__Record excerpts__:
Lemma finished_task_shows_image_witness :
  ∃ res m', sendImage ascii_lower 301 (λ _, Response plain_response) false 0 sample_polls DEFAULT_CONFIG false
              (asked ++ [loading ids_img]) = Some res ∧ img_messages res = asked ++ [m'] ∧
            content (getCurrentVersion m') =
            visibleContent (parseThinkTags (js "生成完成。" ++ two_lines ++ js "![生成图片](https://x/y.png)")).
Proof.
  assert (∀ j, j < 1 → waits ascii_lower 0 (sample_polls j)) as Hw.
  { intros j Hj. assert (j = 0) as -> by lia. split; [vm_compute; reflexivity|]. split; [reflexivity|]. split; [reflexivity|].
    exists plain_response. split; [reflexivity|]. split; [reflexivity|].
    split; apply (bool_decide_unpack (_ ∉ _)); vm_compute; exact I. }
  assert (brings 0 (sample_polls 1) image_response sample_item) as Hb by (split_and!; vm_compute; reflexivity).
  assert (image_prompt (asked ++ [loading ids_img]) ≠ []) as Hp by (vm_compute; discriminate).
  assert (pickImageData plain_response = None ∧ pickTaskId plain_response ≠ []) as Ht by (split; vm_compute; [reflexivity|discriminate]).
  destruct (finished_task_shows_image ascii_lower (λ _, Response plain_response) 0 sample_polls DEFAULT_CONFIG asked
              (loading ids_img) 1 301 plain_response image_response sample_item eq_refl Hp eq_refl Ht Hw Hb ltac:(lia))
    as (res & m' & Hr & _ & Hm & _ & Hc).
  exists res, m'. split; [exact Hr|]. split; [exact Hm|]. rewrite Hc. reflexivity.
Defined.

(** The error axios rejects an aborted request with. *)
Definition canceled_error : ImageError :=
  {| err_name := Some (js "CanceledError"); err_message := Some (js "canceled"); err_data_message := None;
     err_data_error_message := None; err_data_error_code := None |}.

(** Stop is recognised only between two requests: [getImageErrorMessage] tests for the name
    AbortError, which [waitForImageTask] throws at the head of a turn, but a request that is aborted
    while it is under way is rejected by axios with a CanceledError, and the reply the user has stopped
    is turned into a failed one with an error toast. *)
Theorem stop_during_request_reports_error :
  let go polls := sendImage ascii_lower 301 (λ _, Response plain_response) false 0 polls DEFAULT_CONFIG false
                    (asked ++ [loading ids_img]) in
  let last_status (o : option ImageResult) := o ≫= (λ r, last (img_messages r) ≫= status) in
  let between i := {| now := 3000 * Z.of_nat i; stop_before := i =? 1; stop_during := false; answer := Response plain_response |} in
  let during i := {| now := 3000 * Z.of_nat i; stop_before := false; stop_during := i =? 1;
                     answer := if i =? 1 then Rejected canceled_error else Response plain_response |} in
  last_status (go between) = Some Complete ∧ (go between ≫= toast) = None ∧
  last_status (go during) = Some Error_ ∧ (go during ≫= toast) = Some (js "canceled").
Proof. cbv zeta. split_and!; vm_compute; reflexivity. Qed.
---
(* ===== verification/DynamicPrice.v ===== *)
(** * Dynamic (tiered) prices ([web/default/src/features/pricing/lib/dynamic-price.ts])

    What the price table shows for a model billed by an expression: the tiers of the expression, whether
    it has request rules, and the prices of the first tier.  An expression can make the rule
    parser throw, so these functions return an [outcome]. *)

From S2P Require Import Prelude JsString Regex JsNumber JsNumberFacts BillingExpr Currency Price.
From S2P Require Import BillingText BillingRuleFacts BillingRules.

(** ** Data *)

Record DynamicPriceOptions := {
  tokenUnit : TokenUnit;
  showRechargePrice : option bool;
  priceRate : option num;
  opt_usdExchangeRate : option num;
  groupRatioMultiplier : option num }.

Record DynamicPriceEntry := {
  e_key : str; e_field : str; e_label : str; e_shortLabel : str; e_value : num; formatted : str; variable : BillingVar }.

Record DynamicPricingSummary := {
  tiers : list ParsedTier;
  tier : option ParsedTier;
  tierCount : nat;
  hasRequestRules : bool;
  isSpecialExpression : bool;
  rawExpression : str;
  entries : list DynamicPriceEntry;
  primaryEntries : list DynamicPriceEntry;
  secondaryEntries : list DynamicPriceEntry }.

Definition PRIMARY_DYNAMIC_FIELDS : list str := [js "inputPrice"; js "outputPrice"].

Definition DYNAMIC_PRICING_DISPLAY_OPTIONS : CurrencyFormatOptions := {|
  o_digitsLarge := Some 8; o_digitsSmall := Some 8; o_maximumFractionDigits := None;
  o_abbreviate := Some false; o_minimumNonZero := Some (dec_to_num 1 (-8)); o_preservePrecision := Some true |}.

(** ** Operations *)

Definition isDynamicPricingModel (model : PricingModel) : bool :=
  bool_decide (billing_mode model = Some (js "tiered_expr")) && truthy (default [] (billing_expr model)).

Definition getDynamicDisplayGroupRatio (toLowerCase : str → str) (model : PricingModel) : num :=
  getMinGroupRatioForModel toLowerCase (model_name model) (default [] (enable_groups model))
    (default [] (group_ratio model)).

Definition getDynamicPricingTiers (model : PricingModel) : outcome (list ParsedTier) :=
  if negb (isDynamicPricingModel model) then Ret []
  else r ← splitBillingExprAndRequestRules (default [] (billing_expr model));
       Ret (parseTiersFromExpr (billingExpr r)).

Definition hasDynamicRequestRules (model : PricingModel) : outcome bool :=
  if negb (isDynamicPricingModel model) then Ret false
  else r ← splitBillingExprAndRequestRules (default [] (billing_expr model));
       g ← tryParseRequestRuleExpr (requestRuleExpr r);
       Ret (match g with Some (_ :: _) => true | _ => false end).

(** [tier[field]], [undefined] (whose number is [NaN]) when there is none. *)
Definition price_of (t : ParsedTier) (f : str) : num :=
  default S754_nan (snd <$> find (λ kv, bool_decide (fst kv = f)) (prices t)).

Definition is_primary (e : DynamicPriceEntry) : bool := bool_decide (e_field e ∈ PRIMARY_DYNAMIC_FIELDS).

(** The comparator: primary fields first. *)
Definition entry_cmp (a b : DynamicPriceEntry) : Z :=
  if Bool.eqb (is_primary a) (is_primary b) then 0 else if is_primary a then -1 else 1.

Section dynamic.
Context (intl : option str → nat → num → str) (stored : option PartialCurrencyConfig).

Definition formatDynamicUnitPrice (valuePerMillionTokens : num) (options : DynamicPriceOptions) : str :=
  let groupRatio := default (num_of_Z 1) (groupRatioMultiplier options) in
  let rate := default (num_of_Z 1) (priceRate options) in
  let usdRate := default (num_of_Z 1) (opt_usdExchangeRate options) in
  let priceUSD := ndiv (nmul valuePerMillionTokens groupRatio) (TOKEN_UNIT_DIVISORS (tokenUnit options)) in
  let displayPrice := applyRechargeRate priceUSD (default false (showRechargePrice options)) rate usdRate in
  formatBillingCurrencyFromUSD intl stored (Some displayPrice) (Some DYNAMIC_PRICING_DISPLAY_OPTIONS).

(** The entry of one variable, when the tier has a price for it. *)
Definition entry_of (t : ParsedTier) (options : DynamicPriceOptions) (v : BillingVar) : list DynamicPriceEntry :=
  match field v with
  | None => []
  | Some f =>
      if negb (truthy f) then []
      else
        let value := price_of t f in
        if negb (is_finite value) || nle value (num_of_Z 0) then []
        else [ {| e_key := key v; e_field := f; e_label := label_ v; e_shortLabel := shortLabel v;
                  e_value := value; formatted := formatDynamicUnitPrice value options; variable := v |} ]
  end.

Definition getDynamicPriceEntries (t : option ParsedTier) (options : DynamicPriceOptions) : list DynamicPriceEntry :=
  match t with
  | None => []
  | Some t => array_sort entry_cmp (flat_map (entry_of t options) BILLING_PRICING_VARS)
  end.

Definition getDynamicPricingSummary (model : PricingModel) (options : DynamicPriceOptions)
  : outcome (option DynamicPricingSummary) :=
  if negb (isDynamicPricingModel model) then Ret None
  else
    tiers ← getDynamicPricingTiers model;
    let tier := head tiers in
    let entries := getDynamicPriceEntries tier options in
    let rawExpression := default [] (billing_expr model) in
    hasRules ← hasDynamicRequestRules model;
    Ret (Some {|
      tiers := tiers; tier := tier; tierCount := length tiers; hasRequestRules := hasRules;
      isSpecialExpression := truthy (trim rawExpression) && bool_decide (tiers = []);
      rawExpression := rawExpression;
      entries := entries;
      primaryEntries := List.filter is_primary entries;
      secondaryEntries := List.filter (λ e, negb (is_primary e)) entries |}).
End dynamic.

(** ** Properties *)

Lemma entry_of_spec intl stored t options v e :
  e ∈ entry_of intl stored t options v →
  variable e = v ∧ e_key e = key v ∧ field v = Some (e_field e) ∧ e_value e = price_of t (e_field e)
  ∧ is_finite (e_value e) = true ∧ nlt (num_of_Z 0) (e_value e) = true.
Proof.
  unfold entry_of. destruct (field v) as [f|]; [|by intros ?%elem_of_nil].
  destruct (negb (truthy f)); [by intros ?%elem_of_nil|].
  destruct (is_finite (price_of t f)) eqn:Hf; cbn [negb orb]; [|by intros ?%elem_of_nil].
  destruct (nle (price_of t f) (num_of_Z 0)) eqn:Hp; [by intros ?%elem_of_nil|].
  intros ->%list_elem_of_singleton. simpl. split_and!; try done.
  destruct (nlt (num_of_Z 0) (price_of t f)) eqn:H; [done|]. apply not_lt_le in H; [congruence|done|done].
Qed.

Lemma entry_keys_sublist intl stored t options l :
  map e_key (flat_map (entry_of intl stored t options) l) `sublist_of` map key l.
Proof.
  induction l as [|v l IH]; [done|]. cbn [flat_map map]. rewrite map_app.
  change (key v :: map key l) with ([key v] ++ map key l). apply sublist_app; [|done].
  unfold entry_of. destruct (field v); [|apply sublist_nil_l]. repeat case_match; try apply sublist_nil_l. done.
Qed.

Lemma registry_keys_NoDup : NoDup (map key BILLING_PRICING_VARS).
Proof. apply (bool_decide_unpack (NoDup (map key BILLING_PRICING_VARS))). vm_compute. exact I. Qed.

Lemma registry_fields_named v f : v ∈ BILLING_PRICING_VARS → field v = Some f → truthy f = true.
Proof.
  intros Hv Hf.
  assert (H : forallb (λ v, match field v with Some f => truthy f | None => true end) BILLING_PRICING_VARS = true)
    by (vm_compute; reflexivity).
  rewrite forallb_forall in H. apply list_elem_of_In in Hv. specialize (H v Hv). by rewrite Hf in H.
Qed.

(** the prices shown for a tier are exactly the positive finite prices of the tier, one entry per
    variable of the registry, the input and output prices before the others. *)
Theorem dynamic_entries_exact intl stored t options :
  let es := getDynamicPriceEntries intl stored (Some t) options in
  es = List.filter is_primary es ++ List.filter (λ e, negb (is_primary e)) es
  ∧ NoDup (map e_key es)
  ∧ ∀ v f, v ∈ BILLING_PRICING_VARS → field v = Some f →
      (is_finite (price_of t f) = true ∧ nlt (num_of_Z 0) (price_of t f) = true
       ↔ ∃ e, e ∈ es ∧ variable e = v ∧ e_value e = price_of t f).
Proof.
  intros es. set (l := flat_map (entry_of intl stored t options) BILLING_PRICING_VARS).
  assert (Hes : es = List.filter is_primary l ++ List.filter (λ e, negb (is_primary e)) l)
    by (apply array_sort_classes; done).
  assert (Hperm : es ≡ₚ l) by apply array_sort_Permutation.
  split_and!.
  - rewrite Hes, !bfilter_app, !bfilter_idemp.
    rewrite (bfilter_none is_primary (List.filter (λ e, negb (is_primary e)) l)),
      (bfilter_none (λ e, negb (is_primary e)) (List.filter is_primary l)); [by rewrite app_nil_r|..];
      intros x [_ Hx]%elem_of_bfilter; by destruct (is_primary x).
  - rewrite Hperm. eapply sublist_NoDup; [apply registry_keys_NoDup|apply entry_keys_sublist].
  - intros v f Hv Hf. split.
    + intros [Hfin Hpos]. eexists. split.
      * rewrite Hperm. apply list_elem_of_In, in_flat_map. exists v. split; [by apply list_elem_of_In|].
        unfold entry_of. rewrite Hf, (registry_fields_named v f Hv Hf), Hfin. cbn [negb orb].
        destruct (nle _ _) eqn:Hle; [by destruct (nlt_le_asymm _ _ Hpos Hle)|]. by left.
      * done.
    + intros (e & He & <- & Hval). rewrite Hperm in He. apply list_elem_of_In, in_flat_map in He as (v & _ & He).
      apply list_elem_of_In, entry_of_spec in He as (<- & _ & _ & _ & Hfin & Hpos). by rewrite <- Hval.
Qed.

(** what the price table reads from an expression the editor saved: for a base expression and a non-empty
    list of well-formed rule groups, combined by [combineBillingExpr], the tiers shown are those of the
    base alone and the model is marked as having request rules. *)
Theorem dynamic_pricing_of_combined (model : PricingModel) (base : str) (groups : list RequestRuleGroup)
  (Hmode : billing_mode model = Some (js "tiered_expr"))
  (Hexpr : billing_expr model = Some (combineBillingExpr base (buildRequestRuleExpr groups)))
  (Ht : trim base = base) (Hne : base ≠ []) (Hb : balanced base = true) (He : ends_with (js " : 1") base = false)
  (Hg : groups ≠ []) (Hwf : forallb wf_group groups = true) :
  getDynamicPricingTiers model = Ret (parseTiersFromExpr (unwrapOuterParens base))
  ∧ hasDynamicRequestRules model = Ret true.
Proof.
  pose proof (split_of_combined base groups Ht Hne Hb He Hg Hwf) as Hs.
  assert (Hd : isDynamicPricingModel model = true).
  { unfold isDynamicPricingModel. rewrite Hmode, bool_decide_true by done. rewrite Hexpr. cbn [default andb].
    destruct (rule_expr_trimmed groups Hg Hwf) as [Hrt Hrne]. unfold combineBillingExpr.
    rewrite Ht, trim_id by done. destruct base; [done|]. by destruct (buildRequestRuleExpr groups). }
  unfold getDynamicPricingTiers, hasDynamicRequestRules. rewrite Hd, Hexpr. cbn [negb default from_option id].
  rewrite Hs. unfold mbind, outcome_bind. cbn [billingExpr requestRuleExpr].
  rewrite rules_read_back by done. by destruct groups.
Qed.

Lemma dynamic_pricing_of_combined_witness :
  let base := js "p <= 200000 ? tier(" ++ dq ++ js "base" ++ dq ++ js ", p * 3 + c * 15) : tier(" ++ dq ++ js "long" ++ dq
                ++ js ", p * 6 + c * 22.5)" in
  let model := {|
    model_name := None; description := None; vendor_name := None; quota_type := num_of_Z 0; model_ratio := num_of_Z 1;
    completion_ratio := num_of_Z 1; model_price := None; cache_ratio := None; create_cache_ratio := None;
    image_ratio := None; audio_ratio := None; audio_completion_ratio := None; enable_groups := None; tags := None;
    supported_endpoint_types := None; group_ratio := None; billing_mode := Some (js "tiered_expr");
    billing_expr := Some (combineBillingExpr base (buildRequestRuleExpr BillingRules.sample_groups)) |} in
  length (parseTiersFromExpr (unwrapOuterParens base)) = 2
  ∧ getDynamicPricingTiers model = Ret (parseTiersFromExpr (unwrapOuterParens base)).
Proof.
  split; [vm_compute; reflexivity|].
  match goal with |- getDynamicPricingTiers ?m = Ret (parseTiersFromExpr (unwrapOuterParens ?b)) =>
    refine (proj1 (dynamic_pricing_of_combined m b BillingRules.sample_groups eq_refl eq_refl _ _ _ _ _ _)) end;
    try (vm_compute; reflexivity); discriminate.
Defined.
* * *
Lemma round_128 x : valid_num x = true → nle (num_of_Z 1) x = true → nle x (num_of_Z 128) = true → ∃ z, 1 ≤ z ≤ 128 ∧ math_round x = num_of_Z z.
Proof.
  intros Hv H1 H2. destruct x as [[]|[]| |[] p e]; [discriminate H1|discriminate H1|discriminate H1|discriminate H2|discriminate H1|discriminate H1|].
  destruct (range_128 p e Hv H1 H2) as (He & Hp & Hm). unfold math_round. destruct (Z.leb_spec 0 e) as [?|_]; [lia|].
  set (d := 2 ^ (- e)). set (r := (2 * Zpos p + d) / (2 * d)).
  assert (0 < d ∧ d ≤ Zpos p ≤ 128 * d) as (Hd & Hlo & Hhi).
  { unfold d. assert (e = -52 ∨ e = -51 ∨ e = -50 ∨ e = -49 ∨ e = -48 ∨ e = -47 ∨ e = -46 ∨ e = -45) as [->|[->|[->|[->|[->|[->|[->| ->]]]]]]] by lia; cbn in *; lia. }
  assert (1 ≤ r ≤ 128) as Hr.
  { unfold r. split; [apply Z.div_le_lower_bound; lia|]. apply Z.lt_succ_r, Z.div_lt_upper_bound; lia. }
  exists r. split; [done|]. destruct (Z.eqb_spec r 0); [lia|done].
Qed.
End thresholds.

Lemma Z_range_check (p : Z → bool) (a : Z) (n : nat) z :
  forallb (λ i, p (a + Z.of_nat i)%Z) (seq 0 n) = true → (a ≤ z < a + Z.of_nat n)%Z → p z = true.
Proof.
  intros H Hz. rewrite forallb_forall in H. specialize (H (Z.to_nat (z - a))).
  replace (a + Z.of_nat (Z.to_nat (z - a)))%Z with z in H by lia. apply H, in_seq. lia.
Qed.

__Exercise__:
Write out exactly the lines above between the line with "change (key v" and the line with "Lemma registry_keys_NoDup : NoDup", inclusive, and nothing beyond them.

__Solution for this exercise__:
  change (key v :: map key l) with ([key v] ++ map key l). apply sublist_app; [|done].
  unfold entry_of. destruct (field v); [|apply sublist_nil_l]. repeat case_match; try apply sublist_nil_l. done.
Qed.

Lemma registry_keys_NoDup : NoDup (map key BILLING_PRICING_VARS).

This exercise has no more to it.